Paykel Eugene S, Brugha Traolach, Fryers Tom
University of Cambridge, Department of Psychiatry, Douglas House, 18E Trumpington Road, Cambridge CB2 2AH, UK.
Eur Neuropsychopharmacol. 2005 Aug;15(4):411-23. doi: 10.1016/j.euroneuro.2005.04.008.
We review epidemiological studies of depression in Europe. Community surveys are essential. Methodological differences in survey methods, instruments, nuances in language and translation limit comparability, but consistent findings are emerging. Western European countries show 1 year prevalence of major depression of around 5%, with two-fold variation, probably methodological, and higher prevalences in women, the middle-aged, less privileged groups, and those experiencing social adversity. There is high comorbidity with other psychiatric and physical disorders. Depression is a major cause of disability. Incidence has been less studied and lifetime incidence is not clear, with longitudinal studies required. There is pressing need for prevalence studies from Eastern Europe. The considerable differences in health care systems among European countries may impact on proportions of depressives receiving treatment and its adequacy, particularly in the key area of primary care, and require further study. There is a need for public health programmes aimed at improving treatment, reducing rates and consequences of depressive disorders.

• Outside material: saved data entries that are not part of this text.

(** X7.  The fan-in layer over a tree with one leaf is the layer of that
    leaf: [connect_layer] of the tree and [connect_layer] of the Builder,
    with no name for the weight, are observed alike, exception or value,
    mapping and graph. *)
Theorem fan_in_of_one_leaf s tree n size fn name bias bn :
  dfs (ABuilderTree tree) = [n] →
  observe (BuilderTree.connect_layer tree size fn name bias bn s) =
  observe (Builder.connect_layer n size fn name None bias bn s).
Proof.
  intros Hdfs.
  pose proof (connect_layer_spec s n size fn name None bias bn) as Hn.
  destruct (view s n) as [v|] eqn:Hv.
  - assert (Forall2 (λ l v, view s l = Some v) (dfs (ABuilderTree tree)) [v]) as Hvs
      by (rewrite Hdfs; by repeat constructor).
    pose proof (tree_connect_layer_spec s tree [v] size fn name bias bn Hvs) as Ht.
    rewrite fan_in_view_one in Ht.
    by rewrite (returns_view_observe _ _ _ Ht), (returns_view_observe _ _ _ Hn).
  - rewrite Hn. pose proof (copy_spec s n) as Hcopy. rewrite Hv in Hcopy.
    unfold BuilderTree.connect_layer, BuilderTree._leafs.
    change (_immutable ?f tree s) with (f tree s). cbv beta.
    rewrite bind_unfold, element_leafs_flat, Hdfs. cbn [each_leaf].
    unfold Builder._leafs, _immutable, copy_of, Builder.has_copy.
    by rewrite !bind_unfold, Hcopy.
Qed.

Lemma merge_views_lookup k vs : ∀ acc,
  merge_views acc vs !! k =
  foldl (λ found v, match v.2 !! k with Some w => Some w | None => found end) (acc !! k) vs.
Proof.
  unfold merge_views. induction vs as [|v vs IH]; intros acc; [done|].
  cbn [foldl]. rewrite IH. f_equal. rewrite lookup_union.
  by destruct (v.2 !! k), (acc !! k).
Qed.

(** X14.  [_add_builders] returns a new Builder with a dict of its own.
    Its mapping holds, for every key, the entry of the last Builder of the
    list that has the key; its value is the sum of the values, taken from
    left to right.  On the empty list the value is [None] and the mapping
    is empty; on a list of one Builder the result is observed like that
    Builder and nothing is added.  The Builders of the list are as they
    were. *)
Theorem add_builders_merges s ls vs :
  Forall2 (λ l v, view s l = Some v) ls vs →
  let out := _add_builders ls s in
  Forall2 (λ l v, view out.2 l = Some v) ls vs ∧
  (∀ l, out.1 = Ok l →
     ∃ t m, view out.2 l = Some (t, m) ∧ (l ∉ dom (st_objs s)) ∧
       (∀ k, m !! k = last_binding k vs) ∧
       sum_views PyNone vs (st_graph s) = (Ok t, st_graph out.2)) ∧
  (vs = [] →
     ∃ l, out.1 = Ok l ∧ view out.2 l = Some (PyNone, ∅) ∧ st_graph out.2 = st_graph s) ∧
  (∀ v, vs = [v] →
     ∃ l, out.1 = Ok l ∧ view out.2 l = Some v ∧ st_graph out.2 = st_graph s).
Proof.
  intros Hvs out. pose proof (add_builders_spec s ls vs Hvs) as Hspec. fold out in Hspec.
  destruct Hspec as (Hext & Hg & Hr). unfold add_views in Hr, Hg. rewrite bind_unfold in Hr, Hg.
  destruct out as [r s']. cbn [fst snd] in *.
  split; [by eapply views_extend|]. split; [|split].
  - intros l ->.
    destruct (sum_views PyNone vs (st_graph s)) as [[t|e] g1]; cbn [ret fst snd] in *; [|done].
    destruct Hr as [Hv Hnew]. exists t, (merge_views ∅ vs).
    split; [done|]. split; [done|]. split; [|by rewrite Hg].
    intros k. by rewrite merge_views_lookup.
  - intros ->. cbn in Hr, Hg. destruct r as [l|e]; [|done].
    destruct Hr as [Hv _]. by exists l.
  - intros v ->. unfold merge_views in Hr. cbn [sum_views foldl] in Hr, Hg.
    rewrite !bind_unfold in Hr, Hg. cbn [ret fst snd] in Hr, Hg.
    rewrite (right_id_L ∅ (∪)) in Hr.
    destruct r as [l|e]; [|done]. destruct Hr as [Hv _].
    exists l. split; [done|]. split; [|done]. by destruct v.
Qed.

Lemma weights_view_keys v size name wn g v' g' :
  weights_view v size name wn g = (Ok v', g') → dom v.2 ⊆ dom v'.2.
Proof.
  intros H. destruct v as [t m]. view_cases H. cbn [fst snd].
  rewrite dom_insert_L. set_solver.
Qed.

Lemma bias_view_keys v name bn g v' g' :
  bias_view v name bn g = (Ok v', g') → dom v.2 ⊆ dom v'.2.
Proof.
  intros H. destruct v as [t m]. view_cases H. cbn [fst snd].
  rewrite dom_insert_L. set_solver.
Qed.

Lemma apply_view_keys v fn name g v' g' :
  apply_view v fn name g = (Ok v', g') → v'.2 = v.2.
Proof. intros H. destruct v as [t m]. by view_cases H. Qed.

Lemma map_view_keys v fn g v' g' : map_view v fn g = (Ok v', g') → v'.2 = v.2.
Proof. intros H. destruct v as [t m]. by view_cases H. Qed.

Lemma tail_view_keys (v : view_of) (bias : bool) bn fn name g v' g' :
  (v1 <- (if bias then bias_view v None bn else ret v) ;;
   match fn with Some fn => apply_view v1 fn name | None => ret v1 end) g = (Ok v', g') →
  dom v.2 ⊆ dom v'.2.
Proof.
  rewrite bind_unfold.
  match goal with
  | |- context [let (_, _) := ?X in _] => destruct X as [[v1|e] g1] eqn:H1
  end; cbn beta iota; [|done].
  intros H2.
  assert (dom v.2 ⊆ dom v1.2) as Hsub1.
  { destruct bias; [by eapply bias_view_keys|]. by injection H1 as <- _. }
  assert (v'.2 = v1.2) as ->; [|done].
  destruct fn as [fn|]; [by eapply apply_view_keys|]. by injection H2 as <- _.
Qed.

Lemma layer_view_keys v size fn name wn bias bn g v' g' :
  layer_view v size fn name wn bias bn g = (Ok v', g') → dom v.2 ⊆ dom v'.2.
Proof.
  unfold layer_view. rewrite bind_unfold.
  destruct (weights_view v size None wn g) as [[v1|e] g1] eqn:H1; cbn beta iota; [|done].
  intros H2. etrans; [by eapply weights_view_keys|]. by eapply tail_view_keys.
Qed.

Lemma method_keeps_keys s (n : loc) (v : view_of) (m : M loc) (vm : V view_of) l s' :
  returns_view s (m s) (vm (st_graph s)) →
  (∀ v' g', vm (st_graph s) = (Ok v', g') → dom v.2 ⊆ dom v'.2) →
  m s = (Ok l, s') →
  ∃ v', view s' l = Some v' ∧ dom v.2 ⊆ dom v'.2 ∧ extends s s'.
Proof.
  intros (Hext & _ & Hr) Hkeys Hrun. rewrite Hrun in Hr, Hext. cbn [fst snd] in *.
  destruct (vm (st_graph s)) as [[v'|e] g']; [|done]. destruct Hr as [Hv' _].
  exists v'. split; [done|]. split; [by eapply Hkeys|done].
Qed.

Lemma call_keeps_keys s n (v : view_of) env c r s' :
  view s n = Some v → makes_builder c = true →
  eval (ABuilder n :: env) (call_expr c) s = (Ok r, s') →
  ∃ l v', r = ABuilder l ∧ view s' l = Some v' ∧ dom v.2 ⊆ dom v'.2 ∧ extends s s'.
Proof.
  intros Hv Hmk Hrun.
  assert (∀ (m : M loc) (vm : view_of → V view_of),
    returns_view s (m s) (vm v (st_graph s)) →
    (∀ v' g', vm v (st_graph s) = (Ok v', g') → dom v.2 ⊆ dom v'.2) →
    (b <- m ;; ret (ABuilder b)) s = (Ok r, s') →
    ∃ l v', r = ABuilder l ∧ view s' l = Some v' ∧ dom v.2 ⊆ dom v'.2 ∧ extends s s') as Hmeth.
  { intros m vm Hret Hkeys. rewrite bind_unfold.
    pose proof (λ l s1, method_keeps_keys s n v m (vm v) l s1 Hret Hkeys) as Hk.
    destruct (m s) as [[l|e] s1]; cbn beta iota; [|done]. intros [= <- <-].
    destruct (Hk l s1 eq_refl) as (v' & H1 & H2 & H3). by exists l, v'. }
  destruct c; try done; cbn [call_expr] in Hrun.
  - pose proof (connect_weights_spec s n size name weights_name) as Hs. rewrite Hv in Hs.
    eapply (Hmeth _ (λ v, weights_view v size name weights_name)); [exact Hs| |exact Hrun].
    intros v' g'. apply weights_view_keys.
  - pose proof (connect_bias_spec s n name bias_name) as Hs. rewrite Hv in Hs.
    eapply (Hmeth _ (λ v, bias_view v name bias_name)); [exact Hs| |exact Hrun].
    intros v' g'. apply bias_view_keys.
  - pose proof (connect_layer_spec s n size fn name weights_name bias bias_name) as Hs.
    rewrite Hv in Hs.
    eapply (Hmeth _ (λ v, layer_view v size fn name weights_name bias bias_name));
      [exact Hs| |exact Hrun].
    intros v' g'. apply layer_view_keys.
  - pose proof (map_spec s n fn) as Hs. rewrite Hv in Hs.
    eapply (Hmeth _ (λ v, map_view v fn)); [exact Hs| |exact Hrun].
    intros v' g' H. by rewrite (map_view_keys _ _ _ _ _ H).
  - destruct v as [t m].
    destruct (copy_runs s n t m Hv)
      as (c & s1 & dn & dc & Hc & Hext & Hg & Hnew & Hdc & Hon & Hoc & Hdn & Hdc').
    change (eval (ABuilder n :: env) (ELeaf (EVar 0) 0) s) with
      ((ls <- (c <- Builder.copy n ;; r <- ret c ;; ret [r]) ;;
        match ls !! 0 with Some l => ret (ABuilder l) | None => raise IndexError end) s)
      in Hrun.
    rewrite !bind_unfold, Hc in Hrun. cbn in Hrun. injection Hrun as <- <-.
    exists c, (t, m). split; [done|]. split; [by apply (view_lookup _ _ _ _ dc)|done].
Qed.

(** X8.  Along a chain of calls [n.op1(...).op2(...)...] of
    [connect_weights], [connect_bias], [connect_layer], [map] and [_leafs],
    each made on the result of the one before, no key is ever dropped from
    the parameter mapping: when the chain returns, its last result is a
    Builder whose mapping has every key of the mapping of [n]. *)
Theorem chain_never_drops_a_key cs : ∀ s n v env env' s',
  view s n = Some v → Forall (λ c, makes_builder c = true) cs →
  run (ABuilder n :: env) (call_expr <$> cs) s = (Ok env', s') →
  ∃ l v' rest, env' = ABuilder l :: rest ∧ view s' l = Some v' ∧ dom v.2 ⊆ dom v'.2.
Proof.
  induction cs as [|c cs IH]; intros s n v env env' s' Hv Hcs Hrun.
  - injection Hrun as <- <-. by exists n, v, env.
  - apply Forall_cons in Hcs as [Hc Hcs]. cbn [fmap list_fmap run] in Hrun.
    rewrite bind_unfold in Hrun.
    destruct (eval (ABuilder n :: env) (call_expr c) s) as [[r|e] s1] eqn:Hstep; [|done].
    destruct (call_keeps_keys _ _ _ _ _ _ _ Hv Hc Hstep) as (l1 & v1 & -> & Hv1 & Hsub & _).
    destruct (IH _ _ _ _ _ _ Hv1 Hcs Hrun) as (l & v' & rest & -> & Hv' & Hsub').
    exists l, v', rest. split; [done|]. split; [done|]. by etrans.
Qed.

Lemma each_weights_keys vs size : ∀ g ws g',
  each_view (λ v, weights_view v size None None) vs g = (Ok ws, g') →
  Forall2 (λ v w : view_of, dom v.2 ⊆ dom w.2) vs ws.
Proof.
  induction vs as [|v vs IH]; intros g ws g' H.
  - injection H as <- _. constructor.
  - cbn [each_view] in H. rewrite bind_unfold in H.
    destruct (weights_view v size None None g) as [[w|e] g1] eqn:Hw; [|done].
    rewrite bind_unfold in H.
    destruct (each_view (λ v, weights_view v size None None) vs g1) as [[ws'|e] g2] eqn:Hws;
      [|done].
    injection H as <- _. constructor; [by eapply weights_view_keys|by eapply IH].
Qed.

Lemma merge_views_keys ws : ∀ acc,
  dom acc ⊆ dom (merge_views acc ws) ∧
  Forall (λ w : view_of, dom w.2 ⊆ dom (merge_views acc ws)) ws.
Proof.
  unfold merge_views. induction ws as [|w ws IH]; intros acc; [by split|].
  cbn [foldl]. destruct (IH (w.2 ∪ acc)) as [Hacc Hws].
  rewrite dom_union_L in Hacc. split; [set_solver|]. constructor; [set_solver|done].
Qed.

Lemma fan_in_view_keys vs size fn name bias bn g v' g' :
  fan_in_view vs size fn name bias bn g = (Ok v', g') →
  Forall (λ v : view_of, dom v.2 ⊆ dom v'.2) vs.
Proof.
  unfold fan_in_view. rewrite bind_unfold.
  destruct (each_view (λ v, weights_view v size None None) vs g) as [[ws|e] g1] eqn:Hws;
    cbn beta iota; [|done].
  rewrite bind_unfold. unfold add_views at 1. rewrite bind_unfold.
  destruct (sum_views PyNone ws g1) as [[t|e] g2]; cbn beta iota; [|done]. cbn [ret].
  intros Htail. apply tail_view_keys in Htail. cbn [snd] in Htail.
  pose proof (each_weights_keys _ _ _ _ _ Hws) as Hkeys.
  destruct (merge_views_keys ws ∅) as [_ Hmerge].
  apply Forall_forall. intros v Hin.
  apply list_elem_of_lookup in Hin as [i Hi].
  destruct (Forall2_lookup_l _ _ _ _ _ Hkeys Hi) as (w & Hw & Hsub).
  etrans; [exact Hsub|]. etrans; [|exact Htail].
  rewrite Forall_forall in Hmerge. apply Hmerge. by eapply list_elem_of_lookup_2.
Qed.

我们回顾了欧洲抑郁症的流行病学研究。社区调查至关重要。调查方法、工具、语言和翻译方面的细微差别导致的方法学差异限制了可比性,但一致的研究结果正在显现。西欧国家的重度抑郁症1年患病率约为5%,存在两倍的差异,可能是方法学上的原因,且女性、中年人群、弱势群体以及经历社会逆境的人群患病率更高。抑郁症与其他精神和身体疾病的共病率很高。抑郁症是致残的主要原因。发病率的研究较少,终生发病率尚不清楚,需要进行纵向研究。东欧迫切需要开展患病率研究。欧洲国家医疗保健系统的巨大差异可能会影响接受治疗的抑郁症患者比例及其充分性,尤其是在初级保健这一关键领域,这需要进一步研究。有必要开展旨在改善治疗、降低抑郁症发病率及其后果的公共卫生项目。